Supreme Court: Setting Aside NCDRC Order Awarding Compensation To Women Who Gave Birth Despite Undergoing Tubectomy Surgery
The Supreme Court in the case Civil Hospital vs Manjit Singh observed and has set aside an NCDRC order that directed a hospital to pay compensation to a woman who delivered a child despite undergoing tubectomy procedure.
In the present case, a woman underwent tubectomy procedure twice, though both the procedures remained unsuccessful. In the year 2003, she gave birth to a male child. A complaint was filled by her before the District Consumer Disputes Redressal Forum alleging medical negligence on account of failed tubectomy surgery. Thus, the court dismissed the same on the ground that the hospital is not a consumer. The order was affirmed by the State Consumer Commission (SCDRC). Later, the revision petition was allowed by the National Consumer Commission and has directed to pay compensation as per the guidelines and the policy of the State.
Before the Apex Court, two contentions were raised by the hospital (1) that hospitals and Doctors who render service without any charge to every person availing of the service would not fall within the ambit of ‘service’ under Section 2(1)(o) of the Act relying on the case Indian Medical Association Vs. V.P. Shantha And Ors., (1995) 6 SCC 651 that the failed tubectomy surgery is not a case of medical negligence as the sterilized woman can become pregnant due to natural causes. [relying on the case State of Punjab Vs. Shiv Ram and Ors., 2005, 7 SCC 1].
The bench while taking notice of the law laid down in the decisions relied on by the appellants, allowed the appeal by setting aside the NCDRC order. However, if the respondent has been paid any amount in terms of the Order of the NCDRC, the same shall not be recovered by the State, the bench said.
It was observed in In V.P. Shantha that the Hospitals and Doctors who render service without any charge whatsoever to every person availing of the service would not fall within the ambit of ‘service’ under Section 2(1)(o) of the Act. Thus, the payment of a token amount for registration purposes only would not alter the position in respect of such doctors and hospitals.

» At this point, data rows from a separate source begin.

(* ===== verification/Libc.v ===== *)
(** * The numbers of the Linux interface

    The constants of [libc] for x86-64 that the first-party code names, as its vendored
    sources define them ([native/vendor-p2/libc/src/unix/linux_like/]). *)

From S2P Require Import Prelude.

(** ** Errors *)
Definition EPERM : Z := 1.
Definition EINTR : Z := 4.
Definition EAGAIN : Z := 11.
Definition ENOMEM : Z := 12.
Definition EXDEV : Z := 18.
Definition ENOTDIR : Z := 20.
Definition EISDIR : Z := 21.
Definition EINVAL : Z := 22.
Definition ENFILE : Z := 23.
Definition EMFILE : Z := 24.
Definition EFBIG : Z := 27.
Definition ENAMETOOLONG : Z := 36.
Definition ENOSYS : Z := 38.
Definition ELOOP : Z := 40.
Definition EOPNOTSUPP : Z := 95.
Definition ESTALE : Z := 116.

(** ** Files *)
Definition O_RDONLY : Z := 0.
Definition O_WRONLY : Z := 1.
Definition O_RDWR : Z := 2.
Definition O_CREAT : Z := 64.
Definition O_EXCL : Z := 128.
Definition O_NOCTTY : Z := 256.
Definition O_NONBLOCK : Z := 2048.
Definition O_DIRECTORY : Z := 0x10000.
Definition O_NOFOLLOW : Z := 0x20000.
Definition O_CLOEXEC : Z := 0x80000.
Definition O_PATH : Z := 2097152.
Definition RESOLVE_NO_XDEV : Z := 0x01.
Definition RESOLVE_NO_MAGICLINKS : Z := 0x02.
Definition RESOLVE_NO_SYMLINKS : Z := 0x04.
Definition RESOLVE_BENEATH : Z := 0x08.
Definition FD_CLOEXEC : Z := 0x1.
Definition ST_RDONLY : Z := 1.
Definition PROC_SUPER_MAGIC : Z := 0x00009fa0.

(** ** Sealed memory *)
Definition MFD_CLOEXEC : Z := 0x0001.
Definition MFD_ALLOW_SEALING : Z := 0x0002.
Definition F_SEAL_SEAL : Z := 0x0001.
Definition F_SEAL_SHRINK : Z := 0x0002.
Definition F_SEAL_GROW : Z := 0x0004.
Definition F_SEAL_WRITE : Z := 0x0008.

(** ** Processes *)
Definition POLLIN : Z := 0x1.
Definition POLLHUP : Z := 0x10.
Definition POLLNVAL : Z := 0x20.
Definition SIGKILL : Z := 9.
Definition SIGTERM : Z := 15.
Definition CLONE_NEWTIME : Z := 0x80.
Definition CLONE_NEWNS : Z := 0x20000.
Definition CLONE_NEWCGROUP : Z := 0x02000000.
Definition CLONE_NEWUTS : Z := 0x04000000.
Definition CLONE_NEWIPC : Z := 0x08000000.
Definition CLONE_NEWUSER : Z := 0x10000000.
Definition CLONE_NEWPID : Z := 0x20000000.
Definition CLONE_NEWNET : Z := 0x40000000.
Definition SECCOMP_RET_KILL_PROCESS : Z := 0x80000000.
Definition SECCOMP_RET_ERRNO : Z := 0x00050000.
Definition SECCOMP_RET_ALLOW : Z := 0x7fff0000.

(** ** System calls *)
Definition SYS_clone : Z := 56.
Definition SYS_clone3 : Z := 435.
Definition SYS_mount : Z := 165.
Definition SYS_umount2 : Z := 166.
Definition SYS_pivot_root : Z := 155.
Definition SYS_move_mount : Z := 429.
Definition SYS_fsopen : Z := 430.
Definition SYS_fsconfig : Z := 431.
Definition SYS_fsmount : Z := 432.
Definition SYS_open_tree : Z := 428.
Definition SYS_mount_setattr : Z := 442.
Definition SYS_unshare : Z := 272.
Definition SYS_setns : Z := 308.
Definition SYS_ptrace : Z := 101.
Definition SYS_process_vm_writev : Z := 311.
Definition SYS_bpf : Z := 321.
Definition SYS_perf_event_open : Z := 298.
Definition SYS_keyctl : Z := 250.
Definition SYS_add_key : Z := 248.
Definition SYS_request_key : Z := 249.
Definition SYS_kexec_load : Z := 246.
Definition SYS_kexec_file_load : Z := 320.
Definition SYS_reboot : Z := 169.
Definition SYS_swapon : Z := 167.
Definition SYS_swapoff : Z := 168.
Definition SYS_init_module : Z := 175.
Definition SYS_finit_module : Z := 313.
Definition SYS_delete_module : Z := 176.
Definition SYS_open_by_handle_at : Z := 304.
Definition SYS_userfaultfd : Z := 323.
Definition SYS_io_uring_setup : Z := 425.
Definition SYS_io_uring_enter : Z := 426.
Definition SYS_io_uring_register : Z := 427.
Definition SYS_acct : Z := 163.
Definition SYS_quotactl : Z := 179.
Definition SYS_settimeofday : Z := 164.
Definition SYS_clock_settime : Z := 227.
Definition SYS_adjtimex : Z := 159.
Definition SYS_iopl : Z := 172.
Definition SYS_ioperm : Z := 173.
Definition SYS_vhangup : Z := 153.
Definition SYS_fanotify_init : Z := 300.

The Apex Court regarding failed tubectomy surgery in Shiv Ram (supra), had observed that the cause of action in claiming compensation in cases of failed sterilization operation arises on account of negligence of the surgeon and not on the account of child birth. Further, the failure due to natural causes would not provide any ground for claim and it is the women who has conceived the child to go or not to go for medical termination of pregnancy. Thus, having gathered the knowledge of conception in spite of having undergone sterilization operation, if the couple opts for bearing the child, it ceases to be an unwanted child and the compensation for maintenance and upbringing of such a child cannot be claimed.